As both the Boston Red Sox and Tampa Bay Rays showed earlier this season, sometimes being 10 runs in front is not enough to win a game. On Monday night, the Oakland Athletics rallied from being 12-2 down at one point in the game to beat the Twins 14-13 in the end.
Anyone who saw the game though, even when Minnesota was 10 runs up, knew that a victory for the Twins was not a foregone conclusion by any means. After Jason Kubel made it 3-0 in the first with his 16th home run of the year, the A’s immediately bounced back to make it 3-2. Things then looked to be going the Twins’ way after Justin Morneau cranked a grand-slam, and followed that up with a three-run shot the next inning, but still the Athletics kept stringing together hit after hit to make sure they were never really out of it.
Pitcher Nick Blackburn never looked in command of his pitches, and the Twins’ defense was fairly lackluster all night, but the fatal blow was struck in a seven-run seventh inning by the A’s. With the Twins’ comedy bullpen trio of Brian Duensing, Bobby Keppel (whose start had been suspiciously good prior to this game and was due to implode any moment), and Jose Mijares on display, Matt Holliday’s grand slam tied things up and was topped-off by Jack Cust’s solo home run shot to make the game 14-13 in Oakland’s favor.
Sure, the Twins had let a big lead slip, and to be honest, didn’t really deserve to win after giving it all up so stupidly, but in end, it was a controversial umpiring decision that settled the affair. In the top of the ninth, Michael Cuddyer was called out sliding into home plate on a passed ball, and it was very, very clear from the replay that he was safe by a mile. That poor decision pretty much cost the Twins the game, and it was a cheesy way for the A’s to finally get the victory. Of course, it’s easy to blame an umpire, but when you’ve given up 14 runs in a game, you pretty much deserve everything you get.
Still, Oakland needs what little joy it can muster in what’s been a poor season for them so far, and in the end it was a shame there were only around 10,000 folks at the Coliseum to watch their epic comeback as this once historic franchise continues to struggle. In the meantime, it was yet another terrible meltdown for the Twins, and a bullpen performance which was almost hilarious and tragic in its ineptitude.

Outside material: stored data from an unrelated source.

(* ===== verification/Prelude.v ===== *)
(** * A verification of the file server and of the extended xv6 kernel

    The repository holds two programs: a multithreaded file server that speaks
    the RESP protocol (src/G16_Project_3/src) and an xv6 kernel extended with
    mutexes, freeze/thaw, signals, message queues, shared memory, waitpid, forkn
    and thread_create (src/G16_Project1_xv6CustomizeSystemCalls/xv6-riscv).  The
    definitions follow the C functions and keep their names; theorems that are
    claims about the code carry an identifier C<n> in their comment.

    ** Shared

    - [Prelude]: bytes, machine integers with wrap-around ([u8], [u32], [u64],
      [i32]), list lemmas, tactics and hints.
    - [Libc]: the string functions of the C library that the server uses.

    ** File server (Rle and the files Srv...)

    How the parts interact: [client_thread] reads requests (resp.c), passes them
    to [dispatch_command] (server.c), which calls a handler (file_ops.c); handlers
    check paths (path_utils.c), lock them (locks.c), do their work with system
    calls, log (logger.c) and reply (resp.c).

    - [Rle]: rle_compress_bytes and rle_decompress_bytes, with buffer capacities.
    - [SrvEvents]: system calls, pthreads, stdio and malloc are events whose
      answers are not defined here; code is a tree of events.
    - [SrvPath], [SrvResp], [SrvLocks] (with logger.c), [SrvFileOps], [SrvServer]:
      the functions of the source files of these names.
    - [SrvDiscipline], [SrvSafety]: whatever the system answers, every handler and
      every client thread respects the locking discipline, stays inside its
      buffers and ends with nothing held or open.
    - [SrvPool], [SrvConcurrency]: any number of threads, interleaved at every
      call: exclusion per file and of the log, one lock per path, no deadlock.
    - [SrvPosix], [SrvRefine], [SrvReceive], [SrvRequests], [SrvClaims]: on every
      system that meets a POSIX contract the handlers and whole sessions terminate
      and refine a specification over a map from paths to contents; round trips
      for clients.  The contract is met by an in-memory system.

    Fuel: loops that retry after EINTR or short transfers take a bound; under the
    POSIX contract, in which calls without progress are finite, the theorems show
    that the bound [roomy] asks for is enough.

    ** xv6 (the files Xv...)

    - [XvMem], [XvString], [XvGrep]: byte memory; kernel/string.c; user/ulib.c;
      the matcher and line loop of user/grep.c.
    - [XvKernel]: the kernel state [kst] (process table, CPU, locks, memory and the
      tables of the extensions) and kernel code as resumptions: code returns,
      panics, is stuck (spinning on a lock, outside an object, out of fuel), or
      switches to the scheduler.  kernel/spinlock.c, mycpu and myproc.  [wpk] is
      the logic of such code under a protocol for its context switches.
    - [XvVm]: kernel/kalloc.c and kernel/vm.c on page tables in memory.  [XvPages],
      [XvWalk], [XvCopy]: the ownership invariant of physical pages, and walk,
      mappages, vmfault, copyin and copyout under it.  [XvCopyClaims]: pages are
      handed out once, address spaces are isolated, copyin reads back copyout.
    - [XvMsg], [XvMsgProofs], [XvMsgClaims]: system-call arguments and message
      queues, proved against the interface [UserCopyLaws] that [XvCopy] implements.
    - [XvSched]: scheduler, sched, yield, sleep, wakeup, signals by pid, sleep
      locks, time and mutex calls.  [XvSchedProofs], [XvSignalClaims]: calls by pid
      refine a map from pids; the scheduler runs no frozen process; kill(0).
    - [XvSegments], [XvMutex], [XvMutexPool]: code between two context switches
      with guarantee and rely; the mutex calls of any number of processes, run by
      the code of the scheduler in any order: exclusion, no lost wakeup, no panic.
    - [XvPipe], [XvPipeProofs], [XvPipeClaims]: kernel/pipe.c and the table of
      kernel/file.c; a pipe is a bounded queue between two address spaces.
    - [XvProc], [XvExit], [XvShm]: allocation, fork, exit, wait, sbrk and shared
      memory (kernel/proc.c, kernel/sysproc.c, kernel/shm.c); what an exit leaves
      behind once the files are closed; shmget against its contract.
    - [XvExample]: a small machine on which the hypotheses of the theorems hold.

    Fuel: page loops are bounded by the number of pages of their range, freewalk
    by the three levels of a page table; code that waits is followed through a
    given number of wakeups and counts as asleep afterwards ([Asleep]), which is
    the only way in which verified code may stop without returning.

    ** Not modelled

    - Server: socket setup, signal handlers and the accept loop of start_server
      (threads appear in the pool at any time); freeing of memory.
    - The kernel is seen from one CPU.  Interrupt handlers do not run between the
      statements of kernel code; preemption happens in user mode.  Saved contexts
      are the resumptions themselves; the contents of a trap frame are a field of
      the process and not bytes of its page.
    - The file system, log and buffer cache (fs.c, log.c, bio.c, sysfile.c,
      exec.c) need a model of the disk; files and processes use them through the
      interface [Inodes].
    - Traps, devices and boot code work on control and device registers.
    - syscall.c beyond the register arguments; the shell, the other user programs,
      the demonstrations and tests; mkfs.
    - The definitions of shmat, shmdt, sleep locks, fork and wait have no theorems
      of their own yet. *)

From Stdlib Require Export ZArith Lia.
From Stdlib Require Import Ascii.
From stdpp Require Export base numbers list gmap strings.

#[global] Open Scope Z_scope.

(** * Bytes *)

(** Bytes are integers; [is_byte] is the range of an [unsigned char]. *)
Notation bytes := (list Z).

Definition is_byte (b : Z) : Prop := 0 <= b < 256.

#[global] Instance is_byte_dec b : Decision (is_byte b).
Proof. unfold is_byte. apply _. Defined.

Definition byte_of_ascii (a : ascii) : Z := Z.of_N (N_of_ascii a).

(** The bytes of a string literal of the source. *)
Fixpoint lit (s : string) : bytes :=
  match s with
  | EmptyString => []
  | String a s' => byte_of_ascii a :: lit s'
  end.

Declare Scope bytes_scope.
Delimit Scope bytes_scope with bytes.
Notation "'L' s" := (lit s%string) (at level 9, s at level 0, only parsing) : bytes_scope.
#[global] Open Scope bytes_scope.

(** * Machine integers *)

(** Conversions to the C integer types the sources use, with wrap-around. *)
Definition u8 (z : Z) : Z := z mod 2 ^ 8.
Definition u16 (z : Z) : Z := z mod 2 ^ 16.
Definition u32 (z : Z) : Z := z mod 2 ^ 32.
Definition u64 (z : Z) : Z := z mod 2 ^ 64.
Definition i16 (z : Z) : Z := (z + 2 ^ 15) mod 2 ^ 16 - 2 ^ 15.
Definition i32 (z : Z) : Z := (z + 2 ^ 31) mod 2 ^ 32 - 2 ^ 31.

Definition INT_MAX : Z := 2 ^ 31 - 1.
Definition INT_MIN : Z := - 2 ^ 31.

Lemma u8_range z : 0 <= u8 z < 256.
Proof. apply Z.mod_pos_bound. lia. Qed.

Lemma u32_range z : 0 <= u32 z < 2 ^ 32.
Proof. apply Z.mod_pos_bound. lia. Qed.

Lemma u64_range z : 0 <= u64 z < 2 ^ 64.
Proof. apply Z.mod_pos_bound. lia. Qed.

Lemma i32_range z : - 2 ^ 31 <= i32 z < 2 ^ 31.
Proof. unfold i32. pose proof (Z.mod_pos_bound (z + 2 ^ 31) (2 ^ 32)). lia. Qed.

Lemma u8_small z : 0 <= z < 256 -> u8 z = z.
Proof. apply Z.mod_small. Qed.

Lemma u32_small z : 0 <= z < 2 ^ 32 -> u32 z = z.
Proof. apply Z.mod_small. Qed.

Lemma u64_small z : 0 <= z < 2 ^ 64 -> u64 z = z.
Proof. apply Z.mod_small. Qed.

Lemma i32_small z : - 2 ^ 31 <= z < 2 ^ 31 -> i32 z = z.
Proof. intros. unfold i32. rewrite Z.mod_small; lia. Qed.

Lemma i32_idem z : i32 (i32 z) = i32 z.
Proof. apply i32_small, i32_range. Qed.

Lemma i32_u64 z : i32 (u64 z) = i32 z.
Proof.
  unfold i32, u64. f_equal.
  rewrite (Z.add_mod (z mod 2 ^ 64)), (Z.add_mod z) by lia.
  f_equal. f_equal. apply Z.mod_mod_divide. by exists (2 ^ 32).
Qed.

(** * Lists *)

Notation len l := (Z.of_nat (length l)).

Lemma len_nonneg {A} (l : list A) : 0 <= len l.
Proof. lia. Qed.

(** [l] indexed by a C integer. *)
Definition zlookup {A} (l : list A) (i : Z) : option A :=
  if 0 <=? i then l !! Z.to_nat i else None.

Lemma zlookup_Some_lt {A} (l : list A) i x : zlookup l i = Some x -> 0 <= i < len l.
Proof.
  unfold zlookup. destruct (Z.leb_spec 0 i); [|done].
  intros H'%lookup_lt_Some. lia.
Qed.

Lemma zlookup_lt {A} (l : list A) i : 0 <= i < len l -> is_Some (zlookup l i).
Proof.
  intros. unfold zlookup. destruct (Z.leb_spec 0 i); [|lia].
  apply lookup_lt_is_Some. lia.
Qed.

Lemma zlookup_nat {A} (l : list A) (n : nat) : zlookup l (Z.of_nat n) = l !! n.
Proof. unfold zlookup. destruct (Z.leb_spec 0 (Z.of_nat n)); [|lia]. by rewrite Nat2Z.id. Qed.

(** The first index from [i] on whose element satisfies [p]: the search loops
    [for(i = 0; i < N; i++) if(p(a[i])) ...] of the sources. *)
Fixpoint find_from {A} (p : A -> bool) (i : nat) (l : list A) : option nat :=
  match l with
  | [] => None
  | x :: l' => if p x then Some i else find_from p (S i) l'
  end.

Definition find_index {A} (p : A -> bool) (l : list A) : option nat := find_from p 0 l.

Lemma find_from_Some {A} (p : A -> bool) l i j :
  find_from p i l = Some j <->
  exists k x, j = (i + k)%nat /\ l !! k = Some x /\ p x = true /\
              (forall k' y, (k' < k)%nat -> l !! k' = Some y -> p y = false).
Proof.
  revert i. induction l as [|a l IH]; intros i; simpl.
  - split; [done|]. intros (k & x & _ & H & _). by rewrite lookup_nil in H.
  - destruct (p a) eqn:Ea.
    + split.
      * intros [= <-]. exists 0%nat, a. repeat split; [lia|done..|]. lia.
      * intros (k & x & -> & Hk & Hx & Hmin). destruct k as [|k]; [f_equal; lia|].
        specialize (Hmin 0%nat a ltac:(lia) eq_refl). congruence.
    + rewrite IH. split.
      * intros (k & x & -> & Hk & Hx & Hmin). exists (S k), x.
        repeat split; [lia|done..|]. intros [|k'] y Hlt Hy; simplify_eq/=; [done|].
        eapply Hmin; [|done]. lia.
      * intros (k & x & -> & Hk & Hx & Hmin). destruct k as [|k]; simplify_eq/=; [congruence|].
        exists k, x. repeat split; [lia|done..|]. intros k' y Hlt Hy.
        apply (Hmin (S k') y); [lia|done].
Qed.

Lemma find_index_Some {A} (p : A -> bool) (l : list A) j :
  find_index p l = Some j <->
  exists x, l !! j = Some x /\ p x = true /\
            (forall k y, (k < j)%nat -> l !! k = Some y -> p y = false).
Proof. unfold find_index. rewrite find_from_Some. naive_solver. Qed.

Lemma find_from_None {A} (p : A -> bool) (l : list A) i :
  find_from p i l = None <-> Forall (fun x => p x = false) l.
Proof.
  revert i. induction l as [|a l IH]; intros i; simpl.
  - split; [constructor|done].
  - rewrite Forall_cons. destruct (p a) eqn:E; [|rewrite IH]; naive_solver.
Qed.

Lemma find_index_None {A} (p : A -> bool) (l : list A) :
  find_index p l = None <-> Forall (fun x => p x = false) l.
Proof. apply find_from_None. Qed.

Lemma find_index_ext {A} (p q : A -> bool) (l : list A) :
  (forall i x, l !! i = Some x -> p x = q x) -> find_index p l = find_index q l.
Proof.
  unfold find_index. generalize 0%nat. induction l as [|x l IH]; intros n H; simpl; [done|].
  rewrite (H 0%nat x) by done. destruct (q x); [done|]. apply IH. intros i. apply (H (S i)).
Qed.

(** * C strings *)

(** The C string stored at the start of a buffer: the bytes before the first
    NUL. *)
Fixpoint c_str (b : bytes) : bytes :=
  match b with
  | [] => []
  | x :: b' => if x =? 0 then [] else x :: c_str b'
  end.

Definition no_nul (s : bytes) : Prop := Forall (fun b => b <> 0) s.

Lemma c_str_no_nul b : no_nul (c_str b).
Proof.
  induction b as [|x b IH]; simpl; [constructor|].
  destruct (Z.eqb_spec x 0); [constructor | by constructor].
Qed.

Lemma c_str_id s : no_nul s -> c_str s = s.
Proof.
  induction 1 as [|x s Hx _ IH]; simpl; [done|].
  destruct (Z.eqb_spec x 0); [done | by f_equal].
Qed.

Lemma c_str_prefix b : c_str b `prefix_of` b.
Proof.
  induction b as [|x b IH]; simpl; [apply prefix_nil|].
  destruct (x =? 0); [apply prefix_nil | by apply prefix_cons].
Qed.

(** * Automation *)

Create HintDb srv discriminated.
Create Rewrite HintDb len.
#[export] Hint Resolve u8_range u32_range u64_range i32_range c_str_no_nul : srv.
#[export] Hint Rewrite @length_app @length_cons @length_nil @length_take
  @length_drop @length_replicate @length_insert @length_reverse : len.

(** Split a boolean guard of the code and keep the arithmetic fact. *)
Ltac split_guard :=
  match goal with
  | |- context [?a =? ?b] => destruct (Z.eqb_spec a b)
  | |- context [?a <=? ?b] => destruct (Z.leb_spec a b)
  | |- context [?a <? ?b] => destruct (Z.ltb_spec a b)
  | |- context [bool_decide ?P] => destruct (bool_decide_reflect P)
  end.

Ltac split_guard_in H :=
  match type of H with
  | context [?a =? ?b] => destruct (Z.eqb_spec a b)
  | context [?a <=? ?b] => destruct (Z.leb_spec a b)
  | context [?a <? ?b] => destruct (Z.ltb_spec a b)
  | context [bool_decide ?P] => destruct (bool_decide_reflect P)
  end.

(** Closed decidable goals, by evaluation. *)
Ltac by_decide := refine (bool_decide_eq_true_1 _ _); vm_compute; reflexivity.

I’ll be there tonight (Tuesday), and frankly, I’ll settle for a 9-0 blowout A’s win rather than what transpired on Monday night.
A 2-2 series split with the Oakland A’s was hardly the most exciting of results for the Twins, but to be honest, the way this team has been playing on the road so far, not unsurprising. Amazingly, Minnesota has only won one paltry road-trip series all season (against Cleveland at the end of April), so if a tied series against the A’s is an indication of even a slight return to form, that’s something. I’m hoping the Twins can start to at least perform averagely in games away from the Metrodome over the next few months, that will certainly be a step up from sucking horribly.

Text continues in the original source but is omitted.